About this task – Determine how many lines of the data below contain "foldl", then give only that number.

(Stored data)
(* ===== verification/TreePaths.v ===== *)
(** * The paths of a tree

    In a tree whose names are as a file system has them, different files have different
    paths; so no two files of a recursive copy have the same destination, and where
    source and destination do not lie in each other, none is read after it was written. *)

From stdpp Require Import gmap strings.
From S2P Require Import Prelude Abi Util Heap CopyState CopyQueue CopyJob Contents FileTree TraverseSpec TreeQueue.

Definition to_job (x : string * string * statx) : Contents.job := mk_job x.1.1 x.1.2 x.2.

(** The files among the actions of a traversal. *)
Definition copies (acts : list action) : list Contents.job :=
  flat_map (fun a => match a with Copy src dst st => [mk_job src dst st] | _ => [] end) acts.

Lemma performed_jobs x acts :
  to_job <$> sw_jobs (foldl perform x acts) = (to_job <$> sw_jobs x) ++ copies acts.
Proof.
  revert x. induction acts as [|a acts IH]; intros x; cbn [foldl copies flat_map]; [by rewrite app_nil_r|].
  rewrite IH. unfold copies. destruct a; cbn; [|done..]. by rewrite fmap_app, <- app_assoc.
Qed.

Lemma copies_app l1 l2 : copies (l1 ++ l2) = copies l1 ++ copies l2.
Proof. apply flat_map_app. Qed.

(** ** Names *)

Fixpoint no_slash (s : string) : Prop :=
  match s with EmptyString => True | String a s => a <> slash /\ no_slash s end.

Lemma append_inj_l (p a b : string) : p +:+ a = p +:+ b -> a = b.
Proof. induction p as [|x p IH]; [done|]. intros [= H]. by apply IH. Qed.

(** The first component of a path. *)
Lemma component_inj (a b r1 r2 : string) :
  no_slash a -> no_slash b -> a +:+ ("/" +:+ r1) = b +:+ ("/" +:+ r2) -> a = b /\ r1 = r2.
Proof.
  revert b. induction a as [|x a IH]; intros b Ha Hb; destruct b as [|y b].
  - intros H. change (String slash r1 = String slash r2) in H. by injection H as ->.
  - intros H. change (String slash r1 = String y (b +:+ ("/" +:+ r2))) in H. injection H as <- _. by destruct Hb.
  - intros H. change (String x (a +:+ ("/" +:+ r1)) = String slash r2) in H. injection H as -> _. by destruct Ha.
  - intros H. change (String x (a +:+ ("/" +:+ r1)) = String y (b +:+ ("/" +:+ r2))) in H.
    injection H as <- H. destruct Ha as [_ Ha], Hb as [_ Hb]. by destruct (IH b Ha Hb H) as [-> ->].
Qed.

Lemma component_slash (a r : string) : ~ no_slash (a +:+ ("/" +:+ r)).
Proof. induction a as [|x a IH]; cbn; [by intros [? _]|by intros [_ ?]]. Qed.

(** ** The files of a tree *)

Definition node_all (P : string -> node -> Prop) (es : list (string * node)) : Prop :=
  Forall (fun e => P (fst e) (snd e)) es.

(** Names have no slash, and differ within a directory. *)
Fixpoint proper (n : node) {struct n} : Prop :=
  match n with
  | NDir es =>
      NoDup (es.*1) /\
      (fix all es := match es with [] => True | (name, n) :: es => (no_slash name /\ proper n) /\ all es end) es
  | _ => True
  end.

Lemma proper_dir es : proper (NDir es) -> NoDup (es.*1) /\ forall name n, (name, n) ∈ es -> no_slash name /\ proper n.
Proof.
  cbn [proper]. intros [H1 H2]. split; [done|]. clear H1.
  induction es as [|[name n] es IH]; intros nm m Hin; [by apply elem_of_nil in Hin|].
  destruct H2 as [He H2]. apply elem_of_cons in Hin as [[= -> ->]|Hin]; [done|by apply IH].
Qed.

Definition files_here (es : list (string * node)) : list (string * statx) :=
  flat_map (fun e => match snd e with NFile st => [(fst e, st)] | _ => [] end) es.

(** The files with their paths, in the order of [visit]. *)
Fixpoint files_below (n : node) {struct n} : list (string * statx) :=
  match n with
  | NDir es =>
      files_here es ++
      (fix dirs es :=
         match es with
         | [] => []
         | (name, n) :: es =>
             dirs es ++
             (if is_dot name then [] else (fun x => (name +:+ ("/" +:+ x.1), x.2)) <$> files_below n)
         end) es
  | _ => []
  end.

Fixpoint files_deep (es : list (string * node)) : list (string * statx) :=
  match es with
  | [] => []
  | (name, n) :: es =>
      files_deep es ++
      (if is_dot name then [] else (fun x => (name +:+ ("/" +:+ x.1), x.2)) <$> files_below n)
  end.

Lemma files_below_dir es : files_below (NDir es) = files_here es ++ files_deep es.
Proof. reflexivity. Qed.

(** Induction over a tree, on the nodes of a directory. *)
Lemma node_below es name n : (name, n) ∈ es -> (weight n < weight (NDir es))%nat.
Proof.
  rewrite weight_dir. unfold weights. induction es as [|e es IH]; intros Hin; [by apply elem_of_nil in Hin|].
  cbn [sum_list_with]. apply elem_of_cons in Hin as [<-|Hin]; [cbn; lia|]. apply IH in Hin. lia.
Qed.

Lemma node_rect (P : node -> Prop) :
  (forall n, (forall es name m, n = NDir es -> (name, m) ∈ es -> P m) -> P n) -> forall n, P n.
Proof.
  intros HP n. remember (weight n) as w eqn:Ew. revert n Ew.
  induction (lt_wf w) as [w _ IH]. intros n ->. apply HP. intros es name m -> Hin.
  eapply IH; [by eapply node_below|done].
Qed.

(** ** Their paths differ *)

Lemma here_path es r st : (r, st) ∈ files_here es -> (r, NFile st) ∈ es.
Proof.
  intros H%list_elem_of_In%in_flat_map. destruct H as ([name n] & Hin & H).
  destruct n; try done. destruct H as [[= -> ->]|[]]. by apply list_elem_of_In.
Qed.

Lemma deep_path es r st :
  (r, st) ∈ files_deep es ->
  exists name n r', (name, n) ∈ es /\ is_dot name = false /\ r = name +:+ ("/" +:+ r') /\
    (r', st) ∈ files_below n.
Proof.
  induction es as [|[name n] es IH]; cbn [files_deep]; [by intros ?%elem_of_nil|].
  intros [H|H]%elem_of_app.
  - destruct (IH H) as (name' & n' & r' & Hin & ? & ? & ?). exists name', n', r'. split_and!; try done. by right.
  - destruct (is_dot name) eqn:Hd; [by apply elem_of_nil in H|].
    apply list_elem_of_fmap in H as ([r' st'] & [= -> ->] & H). exists name, n, r'. split_and!; try done. by left.
Qed.

Lemma here_distinct es : NoDup (es.*1) -> NoDup ((files_here es).*1).
Proof.
  induction es as [|[name n] es IH]; cbn; [constructor|]. intros [Hn Hes]%list.NoDup_cons.
  destruct n; cbn; [|by apply IH..]. apply list.NoDup_cons. split; [|by apply IH].
  intros ([r st'] & -> & H%here_path)%list_elem_of_fmap. apply Hn, list_elem_of_fmap. by eexists (_, _).
Qed.

Lemma deep_distinct es :
  NoDup (es.*1) -> (forall name n, (name, n) ∈ es -> no_slash name /\ NoDup ((files_below n).*1)) ->
  NoDup ((files_deep es).*1).
Proof.
  induction es as [|[name n] es IH]; cbn [files_deep fmap list_fmap fst]; [constructor|].
  intros [Hn Hes]%list.NoDup_cons Hall. destruct (Hall name n) as [Hs Hd]; [by left|].
  rewrite fmap_app. apply list.NoDup_app. split; [|split].
  - apply IH; [done|]. intros nm m Hin. apply Hall. by right.
  - intros r ([r1 st1] & -> & H1)%list_elem_of_fmap. cbn.
    destruct (is_dot name); [by intros ?%elem_of_nil|].
    intros ([r2 st2] & E & H2)%list_elem_of_fmap. cbn in E. subst r1.
    apply list_elem_of_fmap in H2 as ([r3 st3] & [= -> ->] & H3).
    apply deep_path in H1 as (nm & m & r' & Hin & _ & E & _).
    destruct (Hall nm m) as [Hs' _]; [by right|].
    destruct (component_inj _ _ _ _ Hs Hs' E) as [<- _].
    apply Hn, list_elem_of_fmap. by eexists (_, _).
  - destruct (is_dot name); [constructor|]. rewrite <- list_fmap_compose.
    rewrite (list_fmap_ext _ ((fun r => name +:+ ("/" +:+ r)) ∘ fst)) by done.
    rewrite list_fmap_compose. apply NoDup_fmap_2; [|done].
    intros r1 r2 E. apply append_inj_l in E. by injection E.
Qed.

Lemma paths_distinct n : proper n -> NoDup ((files_below n).*1).
Proof.
  induction n as [n IH] using node_rect. destruct n as [st|t|es|t]; try by constructor.
  intros [Hnd Hall]%proper_dir. rewrite files_below_dir, fmap_app. apply list.NoDup_app. split; [|split].
  - by apply here_distinct.
  - intros r ([r1 st1] & -> & H1%here_path)%list_elem_of_fmap ([r2 st2] & E & H2)%list_elem_of_fmap.
    cbn in E. subst r1. apply deep_path in H2 as (nm & m & r' & _ & _ & -> & _).
    destruct (Hall _ _ H1) as [Hs _]. by apply component_slash in Hs.
  - apply deep_distinct; [done|]. intros name m Hin. destruct (Hall _ _ Hin) as [Hs Hp].
    split; [done|]. by eapply IH.
Qed.

(** ** The files a traversal finds *)

Lemma visit_here from dest rel es :
  copies (flat_map (entry_action from dest rel) es) =
  (fun x => mk_job (from +:+ (rel +:+ x.1)) (dest +:+ (rel +:+ x.1)) x.2) <$> files_here es.
Proof.
  induction es as [|[name n] es IH]; [done|]. cbn [flat_map files_here]. rewrite copies_app, fmap_app, IH.
  f_equal. unfold entry_action. cbn [fst snd]. destruct n; try done. by destruct (is_dot name).
Qed.

Lemma copies_visit from dest rel n :
  copies (visit from dest rel n) =
  (fun x => mk_job (from +:+ (rel +:+ x.1)) (dest +:+ (rel +:+ x.1)) x.2) <$> files_below n.
Proof.
  revert rel. induction n as [n IH] using node_rect. intros rel. destruct n as [st|t|es|t]; [done..| |done].
  rewrite files_below_dir, fmap_app. cbn [visit]. rewrite copies_app, visit_here. f_equal.
  assert (forall name m, (name, m) ∈ es -> forall rel, copies (visit from dest rel m) =
    (fun x => mk_job (from +:+ (rel +:+ x.1)) (dest +:+ (rel +:+ x.1)) x.2) <$> files_below m) as Hsub
    by (intros name m Hin; by eapply IH).
  clear IH. induction es as [|[name m] es IH]; [done|]. cbn [files_deep]. rewrite copies_app, fmap_app. f_equal.
  - apply IH. intros nm k Hin. apply (Hsub nm). by right.
  - destruct (is_dot name); [done|]. rewrite (Hsub name) by by left. rewrite <- list_fmap_compose.
    apply list_fmap_ext. intros _ [r st] _. cbn. by rewrite !append_assoc.
Qed.

Section shown.
Context {W : Type} {T : Tree W} (src : string -> option node) (fits : statx -> Prop) (fuel : nat).

(** What the file system shows for the files of a tree. *)
Lemma shows_files p n r st :
  shows src fits fuel p n -> (r, st) ∈ files_below n -> src (p +:+ r) = Some (NFile st) /\ fits st.
Proof.
  revert p r. induction n as [n IH] using node_rect. intros p r Hs Hin. destruct n as [|?|es|?];
    [by apply elem_of_nil in Hin..| |by apply elem_of_nil in Hin].
  apply shows_dir in Hs as [_ Hok]. rewrite files_below_dir in Hin.
  rewrite list.Forall_forall in Hok. apply elem_of_app in Hin as [Hin|Hin].
  - apply here_path in Hin. exact (Hok _ Hin).
  - apply deep_path in Hin as (name & m & r' & Hin & Hd & -> & Hr). pose proof (Hok _ Hin) as He.
    unfold entry_ok in He. cbn [fst snd] in He. destruct m as [|?|es'|?]; try by apply elem_of_nil in Hr.
    destruct He as [He|He]; [congruence|].
    destruct (IH es name _ eq_refl Hin _ _ He Hr) as [H1 H2]. split; [|done]. by rewrite !append_assoc in H1.
Qed.
End shown.

(** Neither path is the beginning of the other. *)
Definition apart (a b : string) : Prop := String.prefix a b = false /\ String.prefix b a = false.

Lemma apart_paths a b x y : apart a b -> a +:+ x <> b +:+ y.
Proof.
  unfold apart. revert b. induction a as [|c a IH]; intros b [H1 H2] E; [by destruct b|]. destruct b as [|d b]; [done|].
  change (String c (a +:+ x) = String d (b +:+ y)) in E. injection E as <- E. cbn in H1, H2.
  destruct (Ascii.ascii_dec c c); [|done]. by apply (IH b).
Qed.

(** The files of a tree are fit to be copied. *)
Lemma tree_jobs_ok {W} {T : Tree W} src fits fuel h0 v0 from dest es :
  shows src fits fuel from (NDir es) -> (forall st, fits st -> plannable h0 st) ->
  (forall p st, src p = Some (NFile st) -> stx_size st = kv_size v0 p) ->
  proper (NDir es) -> apart from dest ->
  jobs_ok h0 v0 (copies (visit from dest "" (NDir es))).
Proof.
  intros Hs Hf Hsz Hp Ha. rewrite copies_visit.
  assert (forall j, j ∈ (fun x => mk_job (from +:+ ("" +:+ x.1)) (dest +:+ ("" +:+ x.1)) x.2) <$> files_below (NDir es) ->
    exists r, job_src j = from +:+ r /\ job_dst j = dest +:+ r /\ src (from +:+ r) = Some (NFile (job_st j)) /\
      fits (job_st j)) as Hj.
  { intros j ([r st] & -> & Hin)%list_elem_of_fmap. exists r. split; [done|]. split; [done|].
    by eapply shows_files. }
  split.
  - intros j (r & _ & _ & _ & ?)%Hj. by apply Hf.
  - intros j (r & -> & _ & Hr & _)%Hj. by apply Hsz.
  - rewrite <- list_fmap_compose. rewrite (list_fmap_ext _ (String.append dest ∘ fst)) by done.
    rewrite list_fmap_compose. apply NoDup_fmap_2; [|by apply paths_distinct].
    intros r1 r2 E. by eapply append_inj_l.
  - intros j (r & -> & _)%Hj (j' & E & (r' & _ & Ed & _)%Hj)%list_elem_of_fmap.
    rewrite Ed in E. by apply (apart_paths _ _ _ _ Ha) in E.
Qed.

Exercise solution – 2